Why write a "digital garden" as opposed to a blog? What is the point of digital gardening? Riffing on that post and its sources...

One answer could be that it is nicer for readers. It could be more convenient. If someone wants to find a specific thing you wrote, the digital garden format may make it easier for them to do that, especially if they don't follow your particular website closely. Fair enough.

I like the idea of writing to understand, research, or flesh out ideas. That means writing about ideas that aren't yet fully baked. From what I've read this is part of the point of a digital garden. But it's not clear to me how this is different from or better than a notebook blog on the writer's side.

Gardening preserves topics or lines of thinking. By default they remain visible the last place you put them, long past the date when you wrote them. That seems to me like a bug, rather than a feature. I'm reminded of "TODO systems" and the problems you get when you just keep adding to one long list or system of TODOs. It breaks down. Things get stale. You end up with things in there that have been in there for months or years. You eventually don't even want to look at the damn thing anymore. This is why you are supposed to do weekly reviews as part of Getting Things Done, although that is hard and nobody remembers. I suspect notes or lines of thinking may work the same way. I often lose interest in things and it wouldn't make sense to preserve everything I've written about that topic in perpetuity; gardening means I'd have to go prune it by hand, whereas reverse chronology means things vanish by default if I don't keep writing about them.

With gardens you also must organize and curate. With a blog you never have to organize anything. You write a post, bam, it's out there on the timeline. With a wiki style, you have to link it from another discoverable page if you want anyone to find it. That means having to figure out where to link it from. That sounds annoying and inconvenient for a daily writing practice. Maybe this is solved by including a chronological view in addition to the wiki-style view. That sounds like extra work, though – I don't expect the common "digital gardening" tools would support it given the apparent disdain for reverse chronology.

Digital gardening seems in conflict with itself. On the one hand there is a desire for curation. There is a desire for "non-performative" blogging. There is also a desire for rough in-progress work – working with the garage door up. "Non-performative" and rough in-progress are different, but both seem in conflict with curation in different ways.

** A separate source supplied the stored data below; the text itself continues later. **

(** * chatbot.py: the response resolver and the conversation state machine

    A shallow embedding of [src/chatbot.py]: the pattern registry
    ([ChatResponder]), the two resolvers ([get_response],
    [get_personal_response]) and the group-chat dispatcher of [ChatBot]
    ([handle_groupchat_message]) with its three control rules
    ([start_silence], [end_silence], [set_timeout]).

    Conventions.
    - Python byte strings are [string]s (lists of 8-bit characters).
    - Patterns are kept in abstract syntax ([Re.regex]); next to every
      pattern the source literal is quoted.  [Re] implements the part of
      Python's [re] the program relies on: search, the MULTILINE flag,
      the anchors, [\b], and substitution.
    - [datetime.datetime] values are integers counting microseconds;
      the clock reading [datetime.datetime.now()] of a dispatch is the
      argument [now] of the dispatcher.
    - The transport ([xmpp]) is outside the model: a dispatch returns the
      text handed to [client.send], if any. *)

From Stdlib Require Import Bool List Arith ZArith Lia Ascii String.
Import ListNotations.

Set Implicit Arguments.

Local Open Scope string_scope.
Local Open Scope list_scope.
Local Open Scope nat_scope.

(* ================================================================== *)
(** ** Python values used by the program *)

Module Py.

(** [str.lower] on a byte string: only [A]..[Z] change. *)
Definition lower_char (c : ascii) : ascii :=
  let n := nat_of_ascii c in
  if ((65 <=? n) && (n <=? 90))%nat then ascii_of_nat (n + 32) else c.

Fixpoint lower (s : string) : string :=
  match s with
  | EmptyString => EmptyString
  | String c s' => String (lower_char c) (lower s')
  end.

(** Truth value of a handler result: [None] and [''] are false. *)
Definition truthy (r : option string) : bool :=
  match r with
  | Some (String _ _) => true
  | _ => false
  end.

(** [x in l] for a list of strings. *)
Definition contains (x : string) (l : list string) : bool :=
  existsb (String.eqb x) l.

(** [str(raw.decode('utf-8'))] under Python 2 (the [xmpp] package is a
    Python 2 library): the UTF-8 decoding gives a unicode object and
    [str] encodes it with the ASCII codec, so the expression evaluates
    exactly when every byte is below 128, and then to the same bytes;
    otherwise it raises. *)
Definition is_ascii (c : ascii) : bool := (nat_of_ascii c <? 128)%nat.

Definition decode_utf8_str (raw : string) : option string :=
  if forallb is_ascii (list_ascii_of_string raw) then Some raw else None.

End Py.

(* ================================================================== *)
(** ** The part of Python's [re] module the program uses *)

Module Re.

Inductive regex : Type :=
| Eps                       (* the empty pattern, as in [()] *)
| Chr (c : ascii)           (* a literal character *)
| Dot                       (* [.] : any character but a newline *)
| Space                     (* [\s] *)
| Word                      (* [\w] *)
| Seq (r1 r2 : regex)       (* concatenation *)
| Alt (r1 r2 : regex)       (* [r1|r2] *)
| Opt (r : regex)           (* [r?], greedy *)
| Star (r : regex)          (* [r*], greedy *)
| Group (r : regex)         (* [(r)] *)
| Bol                       (* [^] *)
| Eol                       (* [$] *)
| WordB.                    (* [\b] *)

(** A literal run of characters. *)
Fixpoint Lit (s : string) : regex :=
  match s with
  | EmptyString => Eps
  | String c EmptyString => Chr c
  | String c s' => Seq (Chr c) (Lit s')
  end.

(** [r1|r2|...|rn]; the empty alternation is the empty pattern, as the
    empty string between the parentheses of [()] is. *)
Fixpoint Alts (rs : list regex) : regex :=
  match rs with
  | [] => Eps
  | [r] => r
  | r :: rs' => Alt r (Alts rs')
  end.

Definition newline : ascii := "010"%char.

Definition is_linebreak (c : ascii) : bool := Ascii.eqb c newline.

(** [\w] for byte strings: [a-zA-Z0-9_]. *)
Definition is_word (c : ascii) : bool :=
  let n := nat_of_ascii c in
  (((97 <=? n) && (n <=? 122)) || ((65 <=? n) && (n <=? 90))
   || ((48 <=? n) && (n <=? 57)) || (n =? 95))%nat.

(** [\s] for byte strings: space, [\t], [\n], [\v], [\f], [\r]. *)
Definition is_space (c : ascii) : bool :=
  let n := nat_of_ascii c in
  ((n =? 32) || ((9 <=? n) && (n <=? 13)))%nat.

(** A position in the subject: the character before it, if any, and
    the characters from it on. *)
Definition cursor : Type := option ascii * list ascii.

(** The match object, reduced to its span. *)
Record Match : Type := { m_start : nat; m_end : nat }.

Section Engine.

(** [re.M] *)
Variable multiline : bool.

Definition word_before (k : cursor) : bool :=
  match fst k with Some c => is_word c | None => false end.

Definition word_after (k : cursor) : bool :=
  match snd k with c :: _ => is_word c | [] => false end.

(** [^]: the start of the subject; with [re.M] also after a newline. *)
Definition at_beginning (k : cursor) : bool :=
  match fst k with
  | None => true
  | Some c => multiline && is_linebreak c
  end.

(** [$]: the end of the subject or just before its final newline;
    with [re.M] before any newline. *)
Definition at_end (k : cursor) : bool :=
  match snd k with
  | [] => true
  | c :: tl => is_linebreak c && (multiline || match tl with [] => true | _ => false end)
  end.

(** [\b]: exactly one side of the position is a word character. *)
Definition at_boundary (k : cursor) : bool :=
  xorb (word_before k) (word_after k).

Definition eat (p : ascii -> bool) (k : cursor) : list cursor :=
  match snd k with
  | c :: tl => if p c then [(Some c, tl)] else []
  | [] => []
  end.

Definition guard (b : bool) (k : cursor) : list cursor :=
  if b then [k] else [].

(** [ends r k]: the positions at which a match of [r] starting at [k]
    can end, in the order a backtracking matcher tries them.  An
    iteration of [Star] that consumes nothing is not repeated. *)
Fixpoint ends (r : regex) (k : cursor) : list cursor :=
  match r with
  | Eps => [k]
  | Chr c => eat (Ascii.eqb c) k
  | Dot => eat (fun c => negb (is_linebreak c)) k
  | Space => eat is_space k
  | Word => eat is_word k
  | Seq r1 r2 => flat_map (ends r2) (ends r1 k)
  | Alt r1 r2 => ends r1 k ++ ends r2 k
  | Opt r1 => ends r1 k ++ [k]
  | Star r1 =>
      (fix loop (fuel : nat) (k : cursor) {struct fuel} : list cursor :=
         match fuel with
         | O => [k]
         | S fuel' =>
             flat_map
               (fun k' =>
                  if (List.length (snd k') <? List.length (snd k))%nat
                  then loop fuel' k' else [])
               (ends r1 k) ++ [k]
         end) (List.length (snd k)) k
  | Group r1 => ends r1 k
  | Bol => guard (at_beginning k) k
  | Eol => guard (at_end k) k
  | WordB => guard (at_boundary k) k
  end.

(** The scan of [re.search]: the leftmost position with a match. *)
Fixpoint scan (r : regex) (i : nat) (prev : option ascii)
         (rest : list ascii) : option Match :=
  match ends r (prev, rest) with
  | k' :: _ =>
      Some {| m_start := i;
              m_end := i + (List.length rest - List.length (snd k')) |}
  | [] =>
      match rest with
      | [] => None
      | c :: tl => scan r (S i) (Some c) tl
      end
  end.

(** The scan of [re.sub]: every match, left to right, is replaced.
    (After an empty match the next character is copied; the one
    pattern the program substitutes never matches empty.) *)
Fixpoint subst (fuel : nat) (r : regex) (repl : list ascii)
         (prev : option ascii) (rest : list ascii) : list ascii :=
  match fuel with
  | O => rest
  | S fuel' =>
      match ends r (prev, rest) with
      | k' :: _ =>
          if (List.length (snd k') <? List.length rest)%nat
          then repl ++ subst fuel' r repl (fst k') (snd k')
          else repl ++
               match rest with
               | [] => []
               | c :: tl => c :: subst fuel' r repl (Some c) tl
               end
      | [] =>
          match rest with
          | [] => []
          | c :: tl => c :: subst fuel' r repl (Some c) tl
          end
      end
  end.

Overall digital gardening seems to me like a bad deal. It doesn't obviously solve a problem that I have. I've written private associative notes before using Zettlr and while that can be sort of helpful, it's not obvious to me that there is a large extra benefit compared with reverse-chronology notes. It is more annoying since it requires this extra linking step. On the other hand, I think it is worth sometimes trying bad things. After all, I may be wrong. So who knows? I don't think I'll try it in the near future, but eventually it may be worth a try.